Margaret Atwood, the acclaimed author behind the dystopic blockbuster The Handmaid’s Tale, is adding a new skill to her repertoire—visual artist. The 77-year-old Booker Prize winner has a work of art in the ongoing exhibition “Imago Mundi,” presented by Luciano Benetton’s Fondazione Benetton Studi Ricerche.
In a unique enterprise, Benetton has amassed some 20,000 works of art created by artists from 140 countries. The only requirement for the works is that they must be 10 by 12 centimeters, and be donated to the non-profit collection as a visual illustration of their geographic identity.

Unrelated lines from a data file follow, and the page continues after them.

(** * LangJS: the translation engine of langjs.js

    A shallow embedding of the class [LangJS] (src/langjs.js): key
    resolution with dot notation, parameter interpolation, the translation
    cache, language detection and activation, the two DOM translation
    passes and instance clean-up.

    JavaScript strings are modelled as [string]; the characters the code
    inspects (the dot, the braces, the word class of the regular
    expression, the ASCII letters of a locale tag) are single bytes.
    Objects are modelled by their own properties.  Every method becomes a
    function that takes the world (the instance and its host page) and
    returns its result together with the new world. *)

From Stdlib Require Import Ascii ZArith.
From stdpp Require Import gmap strings list pretty.

(** ** JavaScript string primitives used by the class *)

Module JS.

(** The class [\w] of a JavaScript regular expression: [A-Za-z0-9_]. *)
Definition isWordChar (c : ascii) : bool :=
  let n := N_of_ascii c in
  ((48 <=? n) && (n <=? 57) || (65 <=? n) && (n <=? 90)
   || (n =? 95) || (97 <=? n) && (n <=? 122))%N.

Definition lowerChar (c : ascii) : ascii :=
  let n := N_of_ascii c in
  if ((65 <=? n) && (n <=? 90))%N then ascii_of_N (n + 32) else c.

(** [s.toLowerCase()] on the ASCII letters of a locale tag. *)
Fixpoint toLowerCase (s : string) : string :=
  match s with
  | EmptyString => EmptyString
  | String c rest => String (lowerChar c) (toLowerCase rest)
  end.

(** [s.startsWith(p)]. *)
Fixpoint startsWith (s p : string) : bool :=
  match p with
  | EmptyString => true
  | String a p' =>
      match s with
      | EmptyString => false
      | String b s' => if decide (a = b) then startsWith s' p' else false
      end
  end.

(** [s.split(sep)] for a one-character separator: never the empty list. *)
Fixpoint split (sep : ascii) (s : string) : list string :=
  match s with
  | EmptyString => [EmptyString]
  | String c rest =>
      if decide (c = sep) then EmptyString :: split sep rest
      else match split sep rest with
           | seg :: segs => String c seg :: segs
           | [] => [String c EmptyString]
           end
  end.

(** [list.includes(x)] on an array of strings. *)
Definition includes (l : list string) (x : string) : bool :=
  bool_decide (x ∈ l).

(** The longest prefix of word characters of [s], and what follows it:
    how the greedy [\w+] of the placeholder pattern consumes input. *)
Fixpoint wordPrefix (s : string) : string * string :=
  match s with
  | EmptyString => (EmptyString, EmptyString)
  | String c rest =>
      if isWordChar c
      then let '(w, r) := wordPrefix rest in (String c w, r)
      else (EmptyString, s)
  end.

Atwood’s contribution is the requisite tiny size, and features hand-colored insects on a yellow background with the author’s face peeking out from the bottom of the frame. A line of ants traipsing across the canvas allude to Atwood’s noted advocacy of environmental causes. Here it is:
The work is part of the latest instalment of Imago Mundi titled “Great and North,” a selection of art from the North American continent, which is debuting at the Istituto Veneto di Scienze, Lettere ed Art in Venice. It will be open August 29–October 29.
The gallery is open Tuesday to Saturday, 10 a.m.–7:30 p.m. Admission is free.